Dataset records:

Lemma take_spec e a first use_pic ata_vec : inj_wf a → ata_vec < 256 → take_ok e a (take e a first use_pic ata_vec).
Proof.
  intros W Ha. unfold take. set (r := if linux e && negb first then _ else _).
  assert (take_ok e a r) as [Er Rr].
  { unfold r. destruct (_ && _); [|by split]. apply on_lapic_ok, take_self_ipi_takes, W. }
  assert (r.2 = None → inj_wf r.1) as Wr.
  { unfold r. destruct (_ && _); [|done]. cbn. intros N. destruct W as [Wi Wl]. split; [done|].
    apply (self_none_wf (lapic a)); [done|]. by destruct (Lapic.take_self_ipi (lapic a)) as [l' []]; cbn in *; simplify_eq. }
  assert (first = true → r = (a, None)) as Rf by (intros ->; unfold r; by rewrite andb_false_r).
  destruct first; [rewrite Rf by done; apply on_lapic_ok, take_timer_takes, W|]. clear Rf. clearbody r.
  destruct r as [s1 [v|]]; cbn [fst snd] in *; [by split|]. specialize (Wr eq_refl). apply (take_ok_after e a s1); [done..|].
  destruct use_pic; [apply take_pic_ok|]. destruct (guest_uefi_firmware_prefer_ata_irr _ _); [|by apply take_lapic_ok].
  unfold on_lapic. pose proof (take_irr_vec_takes (lapic s1) ata_vec true (wf_lapic s1 Wr) Ha) as T.
  pose proof (on_lapic_ok e s1 _ T) as [E2 R2]. unfold on_lapic in *. cbn [fst snd] in *.
  destruct (Lapic.take_irr_vec (lapic s1) ata_vec true) as [l2 [v|]] eqn:D; cbn [fst snd] in *; [by split|].
  destruct (guest_uefi_firmware_ata_irr_only _); [by split|].
  apply (take_ok_after e s1 (with_lapic s1 l2)); [done|done|]. apply take_lapic_ok. split; [apply Wr|]. cbn.
  assert (l2 = lapic s1) as ->; [|apply Wr]. unfold Lapic.take_irr_vec in D. destruct (_ <? _); [by simplify_eq|].
  destruct (negb _); [by simplify_eq|]. by cbn [negb andb] in D.
Qed.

| Task requirements |
Give the records again, complete and exact.

| Final answer |
Lemma take_spec e a first use_pic ata_vec : inj_wf a → ata_vec < 256 → take_ok e a (take e a first use_pic ata_vec).
Proof.
  intros W Ha. unfold take. set (r := if linux e && negb first then _ else _).
  assert (take_ok e a r) as [Er Rr].
  { unfold r. destruct (_ && _); [|by split]. apply on_lapic_ok, take_self_ipi_takes, W. }
  assert (r.2 = None → inj_wf r.1) as Wr.
  { unfold r. destruct (_ && _); [|done]. cbn. intros N. destruct W as [Wi Wl]. split; [done|].
    apply (self_none_wf (lapic a)); [done|]. by destruct (Lapic.take_self_ipi (lapic a)) as [l' []]; cbn in *; simplify_eq. }
  assert (first = true → r = (a, None)) as Rf by (intros ->; unfold r; by rewrite andb_false_r).
  destruct first; [rewrite Rf by done; apply on_lapic_ok, take_timer_takes, W|]. clear Rf. clearbody r.
  destruct r as [s1 [v|]]; cbn [fst snd] in *; [by split|]. specialize (Wr eq_refl). apply (take_ok_after e a s1); [done..|].
  destruct use_pic; [apply take_pic_ok|]. destruct (guest_uefi_firmware_prefer_ata_irr _ _); [|by apply take_lapic_ok].
  unfold on_lapic. pose proof (take_irr_vec_takes (lapic s1) ata_vec true (wf_lapic s1 Wr) Ha) as T.
  pose proof (on_lapic_ok e s1 _ T) as [E2 R2]. unfold on_lapic in *. cbn [fst snd] in *.
  destruct (Lapic.take_irr_vec (lapic s1) ata_vec true) as [l2 [v|]] eqn:D; cbn [fst snd] in *; [by split|].
  destruct (guest_uefi_firmware_ata_irr_only _); [by split|].
  apply (take_ok_after e s1 (with_lapic s1 l2)); [done|done|]. apply take_lapic_ok. split; [apply Wr|]. cbn.
  assert (l2 = lapic s1) as ->; [|apply Wr]. unfold Lapic.take_irr_vec in D. destruct (_ <? _); [by simplify_eq|].
  destruct (negb _); [by simplify_eq|]. by cbn [negb andb] in D.
Qed.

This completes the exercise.